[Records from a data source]

(** * dask_groupby: chunked group-by reductions

    A shallow embedding of [dask_groupby/core.py] and the properties its
    specification states about it.

    Conventions of the embedding.
    - Python integers are [Z]; positions produced by [enumerate] are [Z] too.
    - A 1-D numpy array is a list; an N-D array is a shape and its row-major
      flat data.
    - A function that can raise returns [result]: [Ok v] or [Err e] with the
      exception the Python code raises.
    - numpy, pandas and numpy_groupies primitives are written out as list
      functions with the behaviour their documentation gives. *)

From Stdlib Require Import ZArith QArith Qcanon Lia String Ascii.
From stdpp Require Import base tactics option list sets numbers sorting strings.

Open Scope Z_scope.

(** ** Exceptions and the error monad *)

Inductive exn : Type :=
  | ValueError (msg : string)
  | NotImplementedError (msg : string)
  | IndexError
  | KeyError
  | NameError
  | TypeError
  | AttributeError
  | AssertionError.

Inductive result (A : Type) : Type :=
  | Ok (a : A)
  | Err (e : exn).
Arguments Ok {A} a.
Arguments Err {A} e.

#[global] Instance result_bind : MBind result := λ A B k r,
  match r with
  | Ok a => k a
  | Err e => Err e
  end.
#[global] Instance result_ret : MRet result := λ A a, Ok a.

Definition is_ok {A} (r : result A) : bool :=
  match r with Ok _ => true | Err _ => false end.
Lemma standardize_body_leafy (h : host) (self : value -> run) (v : value) :
  host_leaf_flags h -> (forall c, good (self c)) -> (forall c, leafy (self c)) ->
  leafy (standardize_body h self v).
Proof.
  intros Hhost Hgood Hself. unfold standardize_body.
  destruct (keywords v) as [[|k [|k2 ks]]|e|e] eqn:Hk;
    try (intros x Hx; discriminate Hx);
    try (intros x Hx; injection Hx as <-; exact I).
  destruct (member_named k members) as [m|] eqn:Hm.
  - destruct (member_keyword_object v k m Hk Hm) as (o & c & ->).
    apply member_named_name in Hm. subst k.
    destruct m; cbn [invoke name_of].
    + apply leafy_pure. apply exists_leafy.
    + apply leafy_pure. apply ids_leafy.
    + apply leafy_pure. apply missing_leafy.
    + apply leafy_pure. apply range_leafy.
    + apply leafy_pure. apply regexp_leafy.
    + apply leafy_pure. apply equals_leafy.
    + apply leafy_pure. apply in_leafy.
    + apply leafy_pure. apply geoBoundingBox_leafy.
    + apply leafy_pure. apply geoDistance_leafy.
    + apply leafy_pure. apply geoDistanceRange_leafy.
    + apply leafy_pure. apply geoPolygon_leafy.
    + apply and_leafy; assumption.
    + apply or_leafy; assumption.
    + apply not_leafy. exact Hself.
    + apply bool_both; assumption.
    + intros x Hx. discriminate Hx.
    + intros x Hx. discriminate Hx.
    + intros x Hx. discriminate Hx.
  - destruct (inherited h k v) as [[r|e|e]|] eqn:Hi;
      try (intros x Hx; discriminate Hx).
    intros x Hx. injection Hx as <-. exact (Hhost k v r Hi).
Qed.

Lemma standardize_at_leafy (h : host) (n : nat) :
  host_sound h -> host_leaf_flags h -> forall v, leafy (standardize_at h n v).
Proof.
  intros Hsound Hhost. induction n as [|n IH]; intros v.
  - intros x Hx. discriminate Hx.
  - cbn [standardize_at]. apply standardize_body_leafy; [exact Hhost| |exact IH].
    intros c. apply standardize_at_good. exact Hsound.
Qed.

Lemma plain_host_leaf_flags : host_leaf_flags plain_host.
Proof.
  intros name filters r. cbn [inherited plain_host].
  destruct (String.eqb name "toString"); [intros H; inversion H; exact I|].
  destruct (String.eqb name "hasOwnProperty"); [intros H; inversion H; exact I|].
  discriminate.
Qed.
(** * book-manager: the book lifecycle, the store queries and the HTTP status mapping

    A shallow embedding of the Go packages [model], [repository], [usecase] and
    [handler] of the book-manager service, and the properties of its
    specification checked against it.

    Conventions of the embedding.
    - Go's [int] is a 64-bit integer; it is a [Z] here, and the places where the
      code does arithmetic that can leave the 64-bit range go through [wrap64].
    - [time.Time] is an instant, a [Z] counted from Go's zero [Time] (so the
      zero value is [0]); locations and the monotonic reading are not kept.
    - A nullable column / a Go pointer field is an [option].
    - The table [books] is the list of its rows in rowid order, together with
      the AUTOINCREMENT counter.  SQL text is not modelled as text: a WHERE
      clause is the list of its conditions, a SET clause the list of its
      assignments, both built in the order the Go code appends them.
    - What SQLite itself decides (the LIKE operator, the order of rows that
      ORDER BY leaves tied) is behind the interface [SqlEngine]. *)

From Stdlib Require Import ZArith List String Ascii Bool Lia Permutation Sorted.
Import ListNotations.
Local Open Scope string_scope.
Local Open Scope list_scope.
Local Open Scope Z_scope.
Lemma match_braced (key t : string) :
  identifier key = Some key ->
  match_after_delimiter (String "{" (key +:+ String "}" t)) = Braced key.
Proof.
  intros Hid.
  rewrite match_after_delimiter_not_escaped by (intros r; discriminate).
  change (identifier (String "{" (key +:+ String "}" t))) with (@None string).
  unfold braced_identifier.
  rewrite identifier_followed by (assumption || reflexivity).
  now rewrite drop_string_app.
Qed.

Lemma sub_named (key t : string) :
  identifier key = Some key -> ends_identifier t = true ->
  sub mapping 0 (String delimiter (key +:+ t))
  = (v <- getitem mapping key ;; out <- sub mapping 0 t ;; Ok (v +:+ out)).
Proof.
  intros Hid Ht. cbn [sub].
  change (Ascii.eqb delimiter delimiter) with true. cbv iota.
  rewrite (match_named key t Hid Ht). now rewrite sub_skip.
Qed.

Lemma sub_braced (key t : string) :
  identifier key = Some key ->
  sub mapping 0 (String delimiter (String "{" (key +:+ String "}" t)))
  = (v <- getitem mapping key ;; out <- sub mapping 0 t ;; Ok (v +:+ out)).
Proof.
  intros Hid. cbn [sub].
  change (Ascii.eqb delimiter delimiter) with true. cbv iota.
  rewrite (match_braced key t Hid).
  replace (String.length key + 2) with (S (String.length key + 1)) by lia.
  cbn [sub]. 
  replace (String.length key + 1) with (String.length (key +:+ "}")).
  - change (String "}" t) with ("}" +:+ t).
    rewrite <- append_assoc. now rewrite sub_skip.
  - clear. induction key as [|c key IH]; simpl; [reflexivity | now rewrite IH].
Qed.

End Rendering.

(** X8.  Text without a delimiter is copied: a prefix without delimiter
    comes out unchanged in front of the rendering of the rest, and a
    template without any delimiter is its own rendering, whatever the
    variables are. *)
Theorem render_template_plain_prefix (cfg : AppConfig) (p t : string) :
  Template.no_delimiter p = true ->
  render_template cfg (p +:+ t) = (out <- render_template cfg t ;; Ok (p +:+ out))
  /\ render_template cfg p = Ok p.
Proof.
  intros H. split; [now apply sub_plain_prefix | now apply sub_no_delimiter].
Qed.

Lemma render_template_plain_prefix_witness :
  Template.no_delimiter "Dear " = true
  /\ render_template test_config ("Dear " +:+ "$from_name") = Ok "Dear From".
Proof.
  split; [reflexivity|].
  destruct (render_template_plain_prefix test_config "Dear " "$from_name" eq_refl)
    as [H _].
  rewrite H. reflexivity.
Defined.

(** X9.  Doubling every delimiter of a text protects it: the rendering of
    the doubled text is the text itself, for every configuration. *)
Theorem render_template_escape (cfg : AppConfig) (s : string) :
  render_template cfg (escape_delimiters s) = Ok s.
Proof. apply sub_escaped. Qed.

(** X10.  Rendering looks at the variables the template refers to and at
    no others: two configurations that agree on those names render the
    template alike, errors included. *)
Theorem render_template_referenced_only (cfg cfg' : AppConfig) (template : string) :
  (forall n, n ∈ Template.references (Template.pieces template) ->
             variables (IVM cfg) !! n = variables (IVM cfg') !! n) ->
  render_template cfg template = render_template cfg' template.
Proof.
  intros H. unfold render_template. rewrite !substitute_pieces.
  now apply expand_all_ext.
Qed.

Lemma render_template_referenced_only_witness :
  render_template test_config "About $subject."
  = render_template
      {| BASE_URL := "https://example.org";
         test_request_context := origin_request_context;
         IVM := {| twilio_account_sid := ""; twilio_auth_token := "";
                   use_ngrok := true; ngrok_auth_token := None;
                   to_number := ""; from_number := "";
                   machine_voice := "man"; human_voice := "woman";
                   variables := {[ "subject" := "Apple" ]} |} |}
      "About $subject.".
Proof.
  apply render_template_referenced_only.
  intros n Hn. vm_compute in Hn.
  apply list_elem_of_singleton in Hn as ->. reflexivity.
Defined.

Problem to solve | Retype, exactly and in full, the lines above from the one containing "intros name filters" through the one containing "A shallow embedding of the".

Response to this task |
  intros name filters r. cbn [inherited plain_host].
  destruct (String.eqb name "toString"); [intros H; inversion H; exact I|].
  destruct (String.eqb name "hasOwnProperty"); [intros H; inversion H; exact I|].
  discriminate.
Qed.
(** * book-manager: the book lifecycle, the store queries and the HTTP status mapping

    A shallow embedding of the Go packages [model], [repository], [usecase] and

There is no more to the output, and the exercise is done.